Master's Student Supervision
Theses completed in 2010 or later are listed below. Please note that there is a 6-12 month delay to add the latest theses.
In the case of an oil spill in a marine environment, an important aspect of an early response is to confine the oil spill and prevent it from getting dispersed. At the laboratory level, chemists are capable of designing new solidifiers known as "gellants", that when applied by spraying or injection in the marine oil-spill, are capable of making the oil regroup and create a gel-like material (gelled-oil). Even though gellants make the removing of oil-spill from a marine environment easier, it is not clear whether gelled-oil is more stable in terms of break-up and how gellants affect the dispersion rate of the oil-spill. Gellants create a gelled-oil emulsion in the marine environment, which can be modelled as a dispersion of non-Newtonian droplets (gelled-oil) in a Newtonian matrix (sea water). In this study we develop a better understanding of such a liquid/liquid system subjected to imposed shear.
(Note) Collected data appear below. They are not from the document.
(* ===== verification/Inode.v ===== *)
(** * Files and directories ([src/inode.cpp], [include/inode.h])

    The operations on an [Inode]: each reads the [DiskInode] into a local
    variable, works on it, and writes it back on the paths where the source
    does.  An [Inode] is modelled by its position; the [fs] pointer, the
    same everywhere, is the argument [fs].  Functions with an out-parameter
    [Inode *] keep it beside the device, [None] until it is assigned. *)

From S2P Require Import Prelude Bytes Config BlkIface Bitmap DataArea Layout InodeIO DiskInode Sbfs.

(** ** Local [DiskInode] variables *)

(** Runs [m] on the local variable [di]; the variable dies with the scope. *)
Definition with_inode {D A} (di : DiskInode) (m : M (DiskInode * D) A) : M D A := λ d,
  let '(r, (_, d')) := m (di, d) in (r, d').

(** The local variable's final value. *)
Definition returning {D A} (m : M (DiskInode * D) A) : M (DiskInode * D) (A * DiskInode) :=
  a <- m;; λ s, (Some (a, s.1), s).

(** [CHECK_RET(len)]: a length that is -1 is taken for a failure. *)
Definition check_len {S} (len : Z) : M S unit := if len =? kFail then fail else ret tt.

(** [entries[j].name] compared with [name], from [j] on. *)
Fixpoint dir_lookup (n : nat) (j : Z) (blk : bytes) (nm : bytes) : option Z :=
  match n with
  | O => None
  | S n' => if strcmp_eq (name (dir_entry blk j)) nm then Some j else dir_lookup n' (j + 1) blk nm
  end.

Section ops.
Context {D : Type} `{BlkDev D}.
Abbreviation dm := (M (DiskInode * D)).

Definition Inode_read_data (e : env) (pos : Position) (offset len : Z) : M D (Z * bytes) :=
  di <- Inode_read_inode pos;;
  r <- with_inode di (returning (DiskInode_read_data e offset len));;
  let '(n, out, di) := r in
  check_len n;;;
  Inode_write_inode pos di;;;
  ret (n, out).

Definition Inode_write_data (e : env) (fs : SBFileSystem) (pos : Position)
    (offset : Z) (buf : bytes) (len : Z) : M D Z :=
  di <- Inode_read_inode pos;;
  r <- with_inode di (returning (
    di <- this;;
    (if size di <? u32 (offset + len) then
       attempt (DiskInode_resize e (data_bitmap_ fs) (u32 (offset + len)) None);;; ret tt
     else ret tt);;;
    DiskInode_write_data e offset buf len));;
  let '(n, di) := r in
  check_len n;;;
  Inode_write_inode pos di;;;
  ret n.

(** Appends [buf] to the local directory or file: [resize] by its length,
    then [write_data] at the old end. *)
Definition append (e : env) (fs : SBFileSystem) (buf : bytes) : dm unit :=
  di <- this;;
  DiskInode_resize e (data_bitmap_ fs) (u32 (size di + zlen buf)) None;;;
  di <- this;;
  n <- DiskInode_write_data e (u32 (size di - zlen buf)) buf (zlen buf);;
  check_len n.

(** [create(name, disk_inode, inode)]. *)
Definition Inode_create (e : env) (fs : SBFileSystem) (pos : Position) (nm : bytes)
    (disk_inode : DiskInode) : M (option Position * D) unit :=
  cur <- on_snd (Inode_read_inode pos);;
  if negb (type_ cur =? kDirectory) then fail
  else
    new_inode_id <- on_snd (alloc_inode fs);;
    let child := getDiskInodePos fs new_inode_id in
    modify (λ s, (Some child, s.2));;;
    cur <- on_snd (with_inode cur (returning (
      append e fs (DirEntry_encode (DirEntry_new nm new_inode_id)))));;
    disk_inode <-
      (if type_ disk_inode =? kDirectory then
         r <- on_snd (with_inode disk_inode (returning (
           append e fs (DirEntry_encode (DirEntry_new dot new_inode_id) ++
                        DirEntry_encode (DirEntry_new dotdot (getDiskInodeId fs pos))))));;
         ret r.2
       else ret disk_inode);;
    on_snd (Inode_write_inode child disk_inode);;;
    on_snd (Inode_write_inode pos cur.2).

(** The loop all directory operations share: reads the blocks of the
    directory into one [DirBlock] that keeps its old bytes where a read is
    short, and stops at the first entry with the name. *)
Fixpoint dir_scan (e : env) (n : nat) (i : Z) (blk : bytes) (nm : bytes) :
    dm (option (Z * Z * bytes)) :=
  match n with
  | O => ret None
  | S n' =>
      r <- DiskInode_read_data e (u32 (i * kBlockSize)) kBlockSize;;
      check_len r.1;;;
      let blk := splice 0 r.2 blk in
      match dir_lookup (Z.to_nat kDirEntries) 0 blk nm with
      | Some j => ret (Some (i, j, blk))
      | None => dir_scan e n' (i + 1) blk nm
      end
  end.

Definition scan_dir (e : env) (nm : bytes) : dm (option (Z * Z * bytes)) :=
  di <- this;;
  dir_scan e (Z.to_nat (total_blocks (size di))) 0 DirBlock_new nm.

Definition Inode_find (e : env) (fs : SBFileSystem) (pos : Position) (nm : bytes) : M D Position :=
  di <- Inode_read_inode pos;;
  if negb (type_ di =? kDirectory) then fail
  else
    r <- with_inode di (scan_dir e nm);;
    match r with
    | Some (i, j, blk) => ret (getDiskInodePos fs (inode (dir_entry blk j)))
    | None => fail
    end.

Definition Inode_resize (e : env) (fs : SBFileSystem) (pos : Position) (new_size : Z) : M D unit :=
  di <- Inode_read_inode pos;;
  if negb (type_ di =? kFile) then fail
  else if size di <? new_size then
    di <- with_inode di (returning (DiskInode_resize e (data_bitmap_ fs) new_size None));;
    Inode_write_inode pos di.2
  else with_inode di (DiskInode_resize e (data_bitmap_ fs) new_size (Some pos)).

(** Overwrites entry [j] of block [i] with the last entry, when it is not
    itself the last one a directory of [tot_blocks] blocks can have. *)
Definition move_last (e : env) (tot_blocks i j : Z) : dm unit :=
  if negb (i =? u32 (tot_blocks - 1)) || negb (j =? kDirEntries - 1) then
    di <- this;;
    last <- DiskInode_read_data e (u32 (size di - sizeof_DirEntry)) sizeof_DirEntry;;
    check_len last.1;;;
    let last_entry := splice 0 last.2 (DirEntry_encode DirEntry_default) in
    n <- DiskInode_write_data e (u32 (i * kBlockSize + j * sizeof_DirEntry)) last_entry sizeof_DirEntry;;
    check_len n
  else ret tt.

Definition drop_last (e : env) (fs : SBFileSystem) (pos : Position) : dm unit :=
  di <- this;;
  DiskInode_resize e (data_bitmap_ fs) (u32 (size di - sizeof_DirEntry)) (Some pos).

Definition Inode_remove (e : env) (fs : SBFileSystem) (pos : Position) (nm : bytes) : M D unit :=
  di <- Inode_read_inode pos;;
  if negb (type_ di =? kDirectory) then fail
  else
    with_inode di (
      di <- this;;
      let tot_blocks := total_blocks (size di) in
      r <- scan_dir e nm;;
      match r with
      | None => fail
      | Some (i, j, blk) =>
          let del_id := inode (dir_entry blk j) in
          let del_inode := getDiskInodePos fs del_id in
          del <- on_snd (Inode_read_inode del_inode);;
          let del := set_link_cnt (u16 (link_cnt del - 1)) del in
          if link_cnt del =? 0 then
            move_last e tot_blocks i j;;;
            drop_last e fs pos;;;
            on_snd (free_inode fs del_id);;;
            on_snd (with_inode del (DiskInode_resize e (data_bitmap_ fs) 0 None))
          else
            di <- this;;
            on_snd (Inode_write_inode pos di)
      end).

(** The lambda [update_link_cnt] of [link]. *)
Definition update_link_cnt (target : Position) (delta : Z) : M D unit :=
  raw <- Inode_read_inode target;;
  Inode_write_inode target (set_link_cnt (u16 (link_cnt raw + delta)) raw).

Definition Inode_link (e : env) (fs : SBFileSystem) (pos : Position) (nm : bytes)
    (target : Position) (replace : bool) : M D unit :=
  di <- Inode_read_inode pos;;
  if negb (type_ di =? kDirectory) then fail
  else
    with_inode di (
      r <- scan_dir e nm;;
      match r with
      | Some (i, j, blk) =>
          if negb replace then fail
          else
            on_snd (update_link_cnt target 1);;;
            let entry := DirEntry_new (cstr (name (dir_entry blk j))) (getDiskInodeId fs target) in
            n <- DiskInode_write_data e (u32 (i * kBlockSize + j * sizeof_DirEntry))
                   (DirEntry_encode entry) sizeof_DirEntry;;
            check_len n
      | None =>
          on_snd (update_link_cnt target 1);;;
          append e fs (DirEntry_encode (DirEntry_new nm (getDiskInodeId fs target)))
      end;;;
      di <- this;;
      on_snd (Inode_write_inode pos di)).

(** [unlink(name, inode)]. *)
Definition Inode_unlink (e : env) (fs : SBFileSystem) (pos : Position) (nm : bytes) :
    M (option Position * D) unit :=
  di <- on_snd (Inode_read_inode pos);;
  if negb (type_ di =? kDirectory) then fail
  else
    r <- on_snd (with_inode di (returning (
      di <- this;;
      r <- scan_dir e nm;;
      ret (total_blocks (size di), r))));;
    let '(tot_blocks, r, di) := r in
    match r with
    | None => fail
    | Some (i, j, blk) =>
        let child := getDiskInodePos fs (inode (dir_entry blk j)) in
        modify (λ s, (Some child, s.2));;;
        on_snd (with_inode di (move_last e tot_blocks i j;;; drop_last e fs pos));;;
        on_snd (update_link_cnt child (-1))
    end.

Definition Inode_sync (pos : Position) (metadata : bool) : M D unit :=
  di <- Inode_read_inode pos;;
  DiskInode_sync_data di false;;;
  if metadata then dev_sync (block_id pos) else ret tt.
End ops.

(** ** The same over any device *)

Section sim.
Context {D : Type} `{BlkDevSpec D}.
Abbreviation sim2 := (msim (rel_snd (I := DiskInode) dev_rel)).
Abbreviation sim3 := (msim (rel_snd (I := option Position) dev_rel)).

Lemma with_inode_sim {A} di (m1 : M (DiskInode * D) A) m2 :
  sim2 m1 m2 → msim dev_rel (with_inode di m1) (with_inode di m2).
Proof.
  intros Hm d1 d2 HR. unfold with_inode. destruct (Hm (di, d1) (di, d2)) as [Hr [_ HR']]; [done|].
  destruct (m1 _) as [r1 [i1 x1]], (m2 _) as [r2 [i2 x2]]; simpl in *. by subst.
Qed.

Lemma returning_sim {A} (m1 : M (DiskInode * D) A) m2 :
  sim2 m1 m2 → sim2 (returning m1) (returning m2).
Proof.
  intros Hm. unfold returning. apply msim_bind; [done|]. intros a s1 s2 [Hi HR]. simpl. by rewrite Hi.
Qed.

Lemma this_sim' : sim2 (this (D := D)) (this (D := store)).
Proof. intros s1 s2 [Hi HR]. simpl. by rewrite Hi. Qed.

Lemma out_sim p : sim3 (modify (λ s, (Some p, s.2))) (modify (λ s, (Some p, s.2))).
Proof. intros s1 s2 [Hi HR]. done. Qed.

Lemma check_len_sim {S1 S2} (R : S1 → S2 → Prop) n : msim R (check_len n) (check_len n).
Proof. unfold check_len. sim_tac. Qed.
#[local] Hint Resolve with_inode_sim returning_sim this_sim' out_sim check_len_sim : sim.

Ltac isim :=
  repeat (intros; cbv zeta;
    lazymatch goal with
    | |- msim _ (with_inode _ _) _ => apply with_inode_sim
    | |- msim _ (returning _) _ => apply returning_sim
    | |- msim _ (modify _) _ => apply out_sim
    | |- msim _ (bind _ _) _ => apply msim_bind
    | |- msim _ (attempt _) _ => apply msim_attempt
    | |- msim _ (if ?b then _ else _) _ => destruct b
    | |- msim _ (match ?x with _ => _ end) _ => destruct x
    | |- msim (rel_snd _) (on_snd _) _ => apply msim_on_snd
    | _ => solve [auto with sim]
    end).

Lemma Inode_read_data_sim e pos off len :
  msim dev_rel (Inode_read_data e pos off len) (Inode_read_data (D := store) e pos off len).
Proof. unfold Inode_read_data. isim. Qed.

Lemma Inode_write_data_sim e fs pos off buf len :
  msim dev_rel (Inode_write_data e fs pos off buf len) (Inode_write_data (D := store) e fs pos off buf len).
Proof. unfold Inode_write_data. isim. Qed.

Lemma append_sim e fs buf : sim2 (append e fs buf) (append (D := store) e fs buf).
Proof. unfold append. isim. Qed.
#[local] Hint Resolve append_sim : sim.

Lemma Inode_create_sim e fs pos nm di :
  sim3 (Inode_create e fs pos nm di) (Inode_create (D := store) e fs pos nm di).
Proof. unfold Inode_create, alloc_inode. isim. Qed.

Lemma scan_dir_sim e nm : sim2 (scan_dir e nm) (scan_dir (D := store) e nm).
Proof.
  unfold scan_dir. apply msim_bind; [auto with sim|]. intros di.
  generalize DirBlock_new, 0. induction (Z.to_nat (total_blocks (size di))) as [|n IH];
    intros blk i; cbn [dir_scan]; isim.
Qed.
#[local] Hint Resolve scan_dir_sim : sim.

Lemma Inode_find_sim e fs pos nm :
  msim dev_rel (Inode_find e fs pos nm) (Inode_find (D := store) e fs pos nm).
Proof. unfold Inode_find. isim. Qed.

Lemma Inode_resize_sim e fs pos sz :
  msim dev_rel (Inode_resize e fs pos sz) (Inode_resize (D := store) e fs pos sz).
Proof. unfold Inode_resize. isim. Qed.

Lemma move_last_sim e t i j : sim2 (move_last e t i j) (move_last (D := store) e t i j).
Proof. unfold move_last. isim. Qed.

Lemma drop_last_sim e fs pos : sim2 (drop_last e fs pos) (drop_last (D := store) e fs pos).
Proof. unfold drop_last. isim. Qed.
#[local] Hint Resolve move_last_sim drop_last_sim : sim.

Lemma Inode_remove_sim e fs pos nm :
  msim dev_rel (Inode_remove e fs pos nm) (Inode_remove (D := store) e fs pos nm).
Proof. unfold Inode_remove, free_inode. isim. Qed.

Lemma update_link_cnt_sim t d : msim dev_rel (update_link_cnt t d) (update_link_cnt (D := store) t d).
Proof. unfold update_link_cnt. isim. Qed.
#[local] Hint Resolve update_link_cnt_sim : sim.

Lemma Inode_link_sim e fs pos nm t r :
  msim dev_rel (Inode_link e fs pos nm t r) (Inode_link (D := store) e fs pos nm t r).
Proof. unfold Inode_link. isim. Qed.

Lemma Inode_unlink_sim e fs pos nm :
  sim3 (Inode_unlink e fs pos nm) (Inode_unlink (D := store) e fs pos nm).
Proof. unfold Inode_unlink. isim. Qed.

(** [sync] changes what is cached and what is on disk, not what is read. *)
Lemma Inode_sync_keeps pos meta : keeps (Inode_sync (D := D) pos meta).
Proof.
  unfold Inode_sync, Inode_read_inode. apply keeps_bind; [auto with keeps|]. intros di.
  apply keeps_bind; [apply DiskInode_sync_data_keeps|]. intros _. auto with keeps.
Qed.
End sim.

#[export] Hint Resolve Inode_sync_keeps : keeps.
#[export] Hint Resolve Inode_read_data_sim Inode_write_data_sim Inode_create_sim Inode_find_sim
  Inode_resize_sim Inode_remove_sim Inode_link_sim Inode_unlink_sim : sim.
Both the rheological nature of the oil and the oil/water surface tension are the key parameters. We address this problem from a computational viewpoint using an advanced open source academic code to perform parallel simulations. We analyze two main problems: 1) the deformation of a single droplet in a simple shear flow, and 2) the rheological behaviour of an emulsion in a simple shear flow. We show that, since applying gellants increase the surface tension and viscosity of the dispersed oil phase, the oil-water emulsion is more stable (i.e. the dispersed oil droplets deform less) and the dispersion rate of the oil in the marine environment is reduced. Moreover, we obtain results showing that the elasticity of the dispersed gelled-oil phase has a non-monotonic impact on the flow features and a very limited influence on the general behaviour of the emulsion. The conducted analysis in this project and its outcome can help to provide recommendations on how these gelled materials behave.